**Your objective**
After locating the line that contains "rg_live : Z.of_nat c ∉ freed;" in the records below, write out exactly that line and each line after it through the one that contains "(exists a, a", and nothing else.

Data excerpts
(* ===== verification/MldSpec.v ===== *)
(** * MldSpec: what the protocol for listeners promises

    The soft state of the version 1 of the protocol: for every group with
    listeners on an interface an alarm, at which the group is forgotten unless
    a report came before; after a done message a second alarm, at which its
    listeners are asked once more.  There are no lists, pointers or timer
    numbers. *)

From stdpp Require Import base list numbers gmap.
From S2P Require Import Prelude Callout Inet6 Pim RpMatch Vif Mrt PimMsg Oifs Rp PimJp PimBsr PimReg PimJoin PimRoute PimTimer Mld MldProto.
Open Scope Z_scope.

(** What an alarm is for: the group is forgotten (has its querier been heard to
    ask for it?), or the listeners are asked. *)
Inductive alarm_kind := Expire (heard : bool) | Ask.
#[export] Instance alarm_kind_eq_dec : EqDecision alarm_kind.
Proof. solve_decision. Defined.

Record alarm := mkAlarm { due : Z; a_vif : Z; a_grp : sockaddr_in6; a_kind : alarm_kind }.

(** The time, the alarms in the order in which they go off, the routing table,
    the messages sent, and the configuration of the interfaces. *)
Record Soft := mkSoft { clock : Z; alarms : list alarm; table : Pim; asked : list mld_packet; config : list mld_vif }.

Definition set_alarms (l : list alarm) (s : Soft) : Soft := mkSoft (clock s) l (table s) (asked s) (config s).
Definition set_table (p : Pim) (s : Soft) : Soft := mkSoft (clock s) (alarms s) p (asked s) (config s).
Definition ask (l : list mld_packet) (s : Soft) : Soft := mkSoft (clock s) (alarms s) (table s) (asked s ++ l) (config s).

Definition is_for (i : Z) (g : sockaddr_in6) (a : alarm) : bool := bool_decide (a_vif a = i /\ a_grp a = g).
Definition expires (a : alarm) : bool := match a_kind a with Expire _ => true | Ask => false end.

(** The group has listeners on the interface; a query for it is under way. *)
Definition member (i : Z) (g : sockaddr_in6) (s : Soft) : bool := existsb (fun a => is_for i g a && expires a) (alarms s).
Definition asking (i : Z) (g : sockaddr_in6) (s : Soft) : bool :=
  existsb (fun a => is_for i g a && bool_decide (a_kind a <> Expire false)) (alarms s).

(** The alarms without those of a group; an alarm put in its place. *)
Definition calm (i : Z) (g : sockaddr_in6) (l : list alarm) : list alarm := List.filter (fun a => negb (is_for i g a)) l.
#[global] Arguments calm : simpl never.
Fixpoint arrange (a : alarm) (l : list alarm) : list alarm :=
  match l with
  | [] => [a]
  | b :: l' => if decide (due a < due b) then a :: l else b :: arrange a l'
  end.

(** How long a done message leaves the listeners to answer. *)
Definition last_listener_time (v : mld_vif) : Z := u32 (uv_mld_llqi v / MLD6_TIMER_SCALE * (uv_mld_robustness v + 1)).
Definition heard_time (v : mld_vif) (tmo : Z) : Z := u32 (Z.quot (s32 (uv_mld_robustness v * tmo)) MLD6_TIMER_SCALE).

(** The query for a group. *)
Definition query_for (v : uvif) (mv : mld_vif) (g : sockaddr_in6) : list mld_packet :=
  match uv_linklocal v with
  | Some p => [mkMldPacket (pa_addr p) (mld_dst (if IN6_IS_ADDR_UNSPECIFIED (sin6_addr g) then allnodes_group else sin6_addr g) (uv_ifindex v))
                (uv_ifindex v) (mld_message MLD_LISTENER_QUERY 0 (uv_mld_llqi mv) (sin6_addr g))]
  | None => []
  end.
Definition querier_asks (v : uvif) (mv : mld_vif) (g : sockaddr_in6) (s : Soft) : Soft :=
  if asks v then ask (query_for v mv g) s else s.

Section Spec.
Context `{LV : Leaves}.

(** The routing table with a leaf more, or less. *)
Definition with_leaf (i : Z) (g : sockaddr_in6) (s : Soft) : Soft := set_table (final (leaf_added i None g (table s))) s.
Definition without_leaf (i : Z) (g : sockaddr_in6) (s : Soft) : Soft := set_table (final (leaf_deleted i None g (table s))) s.

(** A report: the group is remembered for the listener interval from now. *)
Definition report (i : Z) (mv : mld_vif) (g : sockaddr_in6) (s : Soft) : Soft :=
  with_leaf i g
    (set_alarms (arrange (mkAlarm (clock s + MLD6_LISTENER_INTERVAL mv) i g (Expire false)) (calm i g (alarms s))) s).

(** A listener is done: those left are asked now and once more, and have the
    last listener time to report. *)
Definition done_ (i : Z) (v : uvif) (mv : mld_vif) (g : sockaddr_in6) (s : Soft) : Soft :=
  if negb (has (uv_flags v) (Z.lor VIFF_QUERIER VIFF_DR)) || negb (member i g s) || asking i g s then s else
  querier_asks v mv g
    (set_alarms
       (arrange (mkAlarm (clock s + last_listener_time mv) i g (Expire false))
          (arrange (mkAlarm (clock s + uv_mld_llqi mv / MLD6_TIMER_SCALE) i g Ask) (calm i g (alarms s)))) s).

(** The querier asks for a group. *)
Definition other_asks (i : Z) (mv : mld_vif) (g : sockaddr_in6) (tmo : Z) (s : Soft) : Soft :=
  if negb (member i g s) || asking i g s then s else
  set_alarms (arrange (mkAlarm (clock s + heard_time mv tmo) i g (Expire true)) (calm i g (alarms s))) s.

(** A query of another router: it is the querier if its address is lower, and
    what it asks for has to be reported again. *)
Definition set_vif (i : Z) (v : uvif) (s : Soft) : Soft := set_table (set_uvifs (<[Z.to_nat i := v]> (uvifs (table s))) (table s)) s.
Definition set_config (i : Z) (mv : mld_vif) (s : Soft) : Soft :=
  mkSoft (clock s) (alarms s) (table s) (asked s) (<[Z.to_nat i := mv]> (config s)).

Definition elected (i : Z) (v : uvif) (mv : mld_vif) (src : sockaddr_in6) (q : querier) (s : Soft) : Soft :=
  if inet6_lessthan src (qr_addr q)
  then set_config i (set_uv_querier (Some (set_qr_addr src q)) mv) (set_vif i (set_uv_flags (Z.ldiff (uv_flags v) VIFF_QUERIER) v) s)
  else s.
Definition querier_present (i : Z) (mv : mld_vif) (src : sockaddr_in6) (s : Soft) : Soft :=
  match uv_querier mv with
  | Some q => if inet6_equal src (qr_addr q)
              then set_config i (set_uv_querier (Some (set_qr_timer (MLD6_OTHER_QUERIER_PRESENT_INTERVAL mv) q)) mv) s else s
  | None => s
  end.

(** An alarm goes off. *)
Definition fire (a : alarm) (s : Soft) : Soft :=
  match a_kind a with
  | Expire _ => without_leaf (a_vif a) (a_grp a) s
  | Ask =>
      match rd (uvifs (table s)) (a_vif a), rd (config s) (a_vif a) with
      | Some v, Some mv => querier_asks v mv (a_grp a) s
      | _, _ => s
      end
  end.

(** Time passes. *)
Definition elapse (e : Z) (s : Soft) : Soft :=
  let now := clock s + e in
  foldl (fun s a => fire a s)
    (mkSoft now (List.filter (fun a => now <? due a) (alarms s)) (table s) (asked s) (config s))
    (List.filter (fun a => due a <=? now) (alarms s)).

(** ** Events *)

(** Messages of hosts, and of the querier for a group; seconds that pass. *)
Inductive mld_event :=
| Report (src : sockaddr_in6) (group : list Z)
| Done (src : sockaddr_in6) (group : list Z)
| Query (src : sockaddr_in6) (group : list Z) (tmo : Z)
| Elapse (e : Z).

(** The interface of a message, if there is one. *)
Definition on_vif (mifi : Z) (f : uvif -> mld_vif -> Soft -> Soft) (s : Soft) : Soft :=
  if mifi =? NO_VIF then s else
  match rd (uvifs (table s)) mifi, rd (config s) mifi with
  | Some v, Some mv => f v mv s
  | _, _ => s
  end.

Definition soft_step (ev : mld_event) (s : Soft) : Soft :=
  let vs := uvifs (table s) in
  match ev with
  | Report src group =>
      if IN6_IS_ADDR_MC_LINKLOCAL group then s else
      let i := find_vif_direct_local src vs in on_vif i (fun v mv => report i mv (scoped v group)) s
  | Done src group =>
      if IN6_IS_ADDR_MC_NODELOCAL group || IN6_IS_ADDR_MC_LINKLOCAL group then s else
      let i := find_vif_direct_local src vs in on_vif i (fun v mv => done_ i v mv (scoped v group)) s
  | Query src group tmo =>
      if negb (local_address src vs =? NO_VIF) then s else
      let i := find_vif_direct src vs in
      on_vif i (fun v mv s =>
        match uv_querier mv with
        | None => s
        | Some q =>
            on_vif i (fun v mv s =>
              if has (uv_flags v) VIFF_QUERIER then s else
              let s := querier_present i mv src s in
              if IN6_IS_ADDR_UNSPECIFIED group then s else other_asks i mv (scoped v group) tmo s) (elected i v mv src q s)
        end) s
  | Elapse e => elapse e s
  end.
Definition soft_run (evs : list mld_event) (s : Soft) : Soft := foldl (fun s ev => soft_step ev s) s evs.
End Spec.

(** The events, as the daemon serves them. *)
Section Run.
Context {S : Type} `{TS : TimerService mld_timer S} `{LV : Leaves} (MLDV2_LISTENER_REPORT : bool) (junk : listaddr).

Definition mld_step (ev : mld_event) : Cmd (S * Mld) unit :=
  match ev with
  | Report src group => accept_listener_report MLDV2_LISTENER_REPORT junk src group
  | Done src group => accept_listener_done MLDV2_LISTENER_REPORT junk src group
  | Query src group tmo => accept_listener_query junk src group tmo
  | Elapse e => age_mld junk e
  end.
Fixpoint mld_run (evs : list mld_event) : Cmd (S * Mld) unit :=
  match evs with
  | [] => ret tt
  | ev :: evs => do! mld_step ev ;; mld_run evs
  end.
End Run.
(** An alarm that is removed or put in. *)
Lemma asks_end_remove h l1 a l2 : in_hole h a -> asks_end h (l1 ++ a :: l2) -> asks_end h (l1 ++ l2).
Proof.
  intros I. induction l1 as [|b l1 IH]; [by intros [_ ?]|]. cbn. intros [H H']. split; [|auto].
  intros E. destruct (H E) as [?|(c & Hc & E1 & E2 & E3)]; [by left|]. apply elem_of_app in Hc as [Hc|Hc].
  - right. exists c. rewrite elem_of_app. auto.
  - apply elem_of_cons in Hc as [->|Hc]; [left; unfold in_hole in *; congruence|]. right. exists c. rewrite elem_of_app. auto.
Qed.
Lemma asks_end_insert h l1 a l2 : in_hole h a -> asks_end h (l1 ++ l2) -> asks_end h (l1 ++ a :: l2).
Proof.
  intros I. induction l1 as [|b l1 IH]; [intros H; split; [by left|done]|]. cbn. intros [H H']. split; [|auto].
  intros E. destruct (H E) as [?|(c & Hc & E')]; [by left|]. right. exists c. split; [|done].
  rewrite elem_of_app in *. rewrite elem_of_cons. tauto.
Qed.

(** The end of the group in transit has been put in behind its query. *)
Lemma asks_end_close i g l1 a l2 : a_vif a = i -> a_grp a = g -> a_kind a = Expire false ->
  asks_end (Some (i, g)) (l1 ++ a :: l2) -> Forall (fun b => is_for i g b = false) l2 -> asks_end None (l1 ++ a :: l2).
Proof.
  intros E1 E2 E3 H F. induction l1 as [|b l1 IH].
  - split; [congruence|]. destruct H as [_ H]. clear E1 E2 E3. induction F as [|b l2 Fb F IH]; [done|].
    destruct H as [H H']. split; [|auto]. intros E. destruct (H E) as [I|?]; [|auto].
    unfold in_hole, is_for in *. apply bool_decide_eq_false in Fb. naive_solver.
  - destruct H as [H H']. split; [|auto]. intros E. destruct (H E) as [I|?]; [|auto]. right. exists a.
    injection I as <- <-. rewrite elem_of_app, elem_of_cons. auto.
Qed.

Lemma is_for_true i g a : is_for i g a = true <-> a_vif a = i /\ a_grp a = g.
Proof. unfold is_for. by rewrite bool_decide_eq_true. Qed.

Lemma calm_app i g l k : calm i g (l ++ k) = calm i g l ++ calm i g k.
Proof. apply List.filter_app. Qed.
Lemma calm_id i g l : Forall (fun a => is_for i g a = false) l -> calm i g l = l.
Proof. induction 1 as [|a l E _ IH]; [done|]. unfold calm. cbn. rewrite E. cbn. by f_equal. Qed.
Lemma calm_none i g l : Forall (fun a => is_for i g a = false) (calm i g l).
Proof.
  induction l as [|a l IH]; [constructor|]. unfold calm. cbn. destruct (is_for i g a) eqn:E; [done|]. cbn. by constructor.
Qed.
Lemma calm_drop i g l1 a l2 : is_for i g a = true -> calm i g (l1 ++ a :: l2) = calm i g (l1 ++ l2).
Proof. intros E. rewrite !calm_app. unfold calm at 2. cbn. by rewrite E. Qed.

Lemma NoDup_key_drop (l1 : list alarm) a l2 : NoDup (key <$> l1 ++ a :: l2) -> NoDup (key <$> l1 ++ l2) /\ key a ∉ (key <$> l1 ++ l2).
Proof. rewrite !fmap_app, fmap_cons. intros N. rewrite <- Permutation_middle in N. by apply NoDup_cons in N as [? ?]. Qed.

(** ** The invariant *)

Definition node (gss : list (list nat)) (n k : nat) : Prop := exists ks, gss !! n = Some ks /\ k ∈ ks.

(** The groups of the interfaces: disjoint chains, each address once. *)
Record Groups (m : Mld) (gss : list (list nat)) : Prop := {
  gr_chain : Forall2 (fun v ks => chain (las m) (uv_groups v) ks) (mvifs m) gss;
  gr_nodup : NoDup (concat gss);
  gr_addr n k k' l l' : node gss n k -> node gss n k' -> las m !! k = Some l -> las m !! k' = Some l' ->
    al_addr l = al_addr l' -> k = k';
  gr_brk k : is_Some (las m !! k) -> (k < mld_brk m)%nat
}.

(** The function of the timer, and where its number is kept. *)
Definition ring_kind (h : hole) (m : Mld) (t : timeout_q mld_timer) (a : alarm) (n : nat) (cb : cbk_t) (l : listaddr) : Prop :=
  match a_kind a with
  | Expire hd => func t = Some DelVif_ /\ al_timerid l = id t /\ (in_hole h a \/ (hd = true <-> al_query l = -1))
  | Ask => func t = Some SendQuery_ /\ al_query l = id t /\ exists v, mvifs m !! n = Some v /\ q_time cb = uv_mld_llqi v
  end.

(** A timer is an alarm: its memory is alive and leads to the group. *)
Record rings (h : hole) (m : Mld) (gss : list (list nat)) (freed : list Z) (t : timeout_q mld_timer) (a : alarm)
    (n c k : nat) (cb : cbk_t) (l : listaddr) : Prop := {
  rg_vif : a_vif a = n;
  rg_data : data t = c;
  rg_pos : (0 < c < mld_brk m)%nat;
  rg_live : Z.of_nat c ∉ freed;
  rg_cbk : cbks m !! c = Some cb;
  rg_mifi : cbk_mifi cb = n;
  rg_g : cbk_g cb = Some k;
  rg_node : node gss n k;
  rg_la : las m !! k = Some l;
  rg_addr : al_addr l = a_grp a;
  rg_kind : ring_kind h m t a n cb l
}.
Definition ring (h : hole) (m : Mld) gss freed t a : Prop := exists n c k cb l, rings h m gss freed t a n c k cb l.

(** A group has its alarm, and its query one if there is one. *)
Definition listed (n : nat) (l : listaddr) (al : list alarm) : Prop :=
  (exists a, a ∈ al /\ a_vif a = n /\ a_grp a = al_addr l /\ expires a = true) /\
  (al_query l = 0 \/ al_query l = -1 \/ exists a, a ∈ al /\ a_vif a = n /\ a_grp a = al_addr l /\ a_kind a = Ask).

(** The numbers of the configuration fit an [int]; the interface speaks the
    version 1 and has an address. *)
Record vif_fine (v : uvif) (mv : mld_vif) : Prop := {
  vf_linklocal : is_Some (uv_linklocal v);
  vf_querier : is_Some (uv_querier mv);
  vf_version : uv_mld_version mv = MLDv1;
  vf_robustness : 0 <= uv_mld_robustness mv < 2 ^ 15;
  vf_llqi : 0 <= uv_mld_llqi mv;
  vf_interval : MLD6_LISTENER_INTERVAL mv < 2 ^ 31;
  vf_llt : uv_mld_llqi mv / MLD6_TIMER_SCALE * (uv_mld_robustness mv + 1) < 2 ^ 31
}.
(** The querier of an interface. *)
Lemma upd_querier_ok s m a sp gss n mv q f : Inv None s m a [] [] sp gss -> mvifs m !! n = Some mv -> uv_querier mv = Some q ->
  runs (upd_querier n f) (s, m) (fun _ st => mvifs st.2 = <[n := set_uv_querier (Some (f q)) mv]> (mvifs m) /\
    Inv None st.1 st.2 a [] [] (set_config n (set_uv_querier (Some (f q)) (set_uv_groups None mv)) sp) gss).
Proof.
  intros [] Em Eq. unfold upd_querier. eapply runs_Ok; [by apply mvif_Ok|]. rewrite Eq. eapply runs_Ok; [reflexivity|].
  eapply runs_eq; [by apply (upd_mvif_Ok n mv)|]. split; [done|]. unfold set_config. rewrite Nat2Z.id.
  pose proof (lookup_lt_Some _ _ _ Em) as Hn. split; try done; cbn.
  - rewrite list_fmap_insert. by rewrite <- i_config.
  - apply Forall2_same_length_lookup_2; [rewrite length_insert; by eapply Forall2_length|]. intros j w mv' E1 E2.
    apply list_lookup_insert_Some in E2 as [(-> & <- & _)|[_ E2]]; [|by eapply Forall2_lookup_lr].
    pose proof (Forall2_lookup_lr _ _ _ _ _ _ i_vifs E1 Em) as []. split; cbn; try eauto; done.
  - destruct i_groups. split; try done. cbn. apply Forall2_same_length_lookup_2; [rewrite length_insert; by eapply Forall2_length|].
    intros j w ks E1 E2. apply list_lookup_insert_Some in E1 as [(-> & <- & _)|[_ E1]]; [|exact (Forall2_lookup_lr _ _ _ _ _ _ gr_chain E1 E2)].
    exact (Forall2_lookup_lr _ _ _ _ _ _ gr_chain Em E2).
  - eapply Forall2_impl; [done|]. intros t x (n0 & c & k & cb & l & []). exists n0, c, k, cb, l. split; try done.
    unfold ring_kind in *. cbn. destruct (a_kind x); [done|]. destruct rg_kind as (K1 & K2 & w & E & K3). split; [done|]. split; [done|].
    destruct (decide (n0 = n)) as [->|]; [|exists w; by rewrite list_lookup_insert_ne]. eexists. rewrite list_lookup_insert_eq by done.
    split; [done|]. cbn. congruence.
Qed.

(** On an interface that there is. *)
Lemma on_vif_at n v mv f sp : (n : Z) <> NO_VIF -> uvifs (table sp) !! n = Some v -> rd (config sp) n = Some mv -> on_vif n f sp = f v mv sp.
Proof. intros Hn Ev Em. unfold on_vif. rewrite (proj2 (Z.eqb_neq _ _)) by done. by rewrite rd_of_nat, Ev, Em. Qed.

Lemma querier_wins s m a sp gss n v mv q src : Inv None s m a [] [] sp gss -> uvifs (table sp) !! n = Some v -> mvifs m !! n = Some mv ->
  uv_querier mv = Some q ->
  runs (if negb (inet6_equal (qr_addr q) src) && inet6_lessthan src (qr_addr q)
        then do! upd_flags n (fun f => Z.ldiff f VIFF_QUERIER) ;; upd_querier n (set_qr_addr src) else ret tt) (s, m)
    (fun _ st => exists v' mv' q', let sp' := elected n v (set_uv_groups None mv) src q sp in
      Inv None st.1 st.2 a [] [] sp' gss /\ uvifs (table sp') !! n = Some v' /\ mvifs st.2 !! n = Some mv' /\ uv_querier mv' = Some q').
Proof.
  intros I Ev Em Eq. unfold elected. destruct (inet6_lessthan src (qr_addr q)) eqn:L; [|rewrite andb_false_r; apply runs_ret; eauto 8].
  rewrite (lessthan_differs _ _ L). cbn [negb andb]. eapply runs_bind, runs_mono; [by apply flags_ok|]. cbn. intros _ [s1 m1] [E1 I1].
  cbn in E1, I1. rewrite <- E1 in Em. eapply runs_mono; [apply (upd_querier_ok s1 m1 a _ gss n mv q _ I1 Em Eq)|]. cbn. intros _ st [E2 I2].
  do 3 eexists. split; [exact I2|]. rewrite Nat2Z.id. split; [|split].
  - rewrite list_lookup_insert_eq by (by eapply lookup_lt_Some). done.
  - rewrite E2, list_lookup_insert_eq by (by eapply lookup_lt_Some). done.
  - done.
Qed.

**Written answer**
  rg_live : Z.of_nat c ∉ freed;
  rg_cbk : cbks m !! c = Some cb;
  rg_mifi : cbk_mifi cb = n;
  rg_g : cbk_g cb = Some k;
  rg_node : node gss n k;
  rg_la : las m !! k = Some l;
  rg_addr : al_addr l = a_grp a;
  rg_kind : ring_kind h m t a n cb l
}.
Definition ring (h : hole) (m : Mld) gss freed t a : Prop := exists n c k cb l, rings h m gss freed t a n c k cb l.

(** A group has its alarm, and its query one if there is one. *)
Definition listed (n : nat) (l : listaddr) (al : list alarm) : Prop :=
  (exists a, a ∈ al /\ a_vif a = n /\ a_grp a = al_addr l /\ expires a = true) /\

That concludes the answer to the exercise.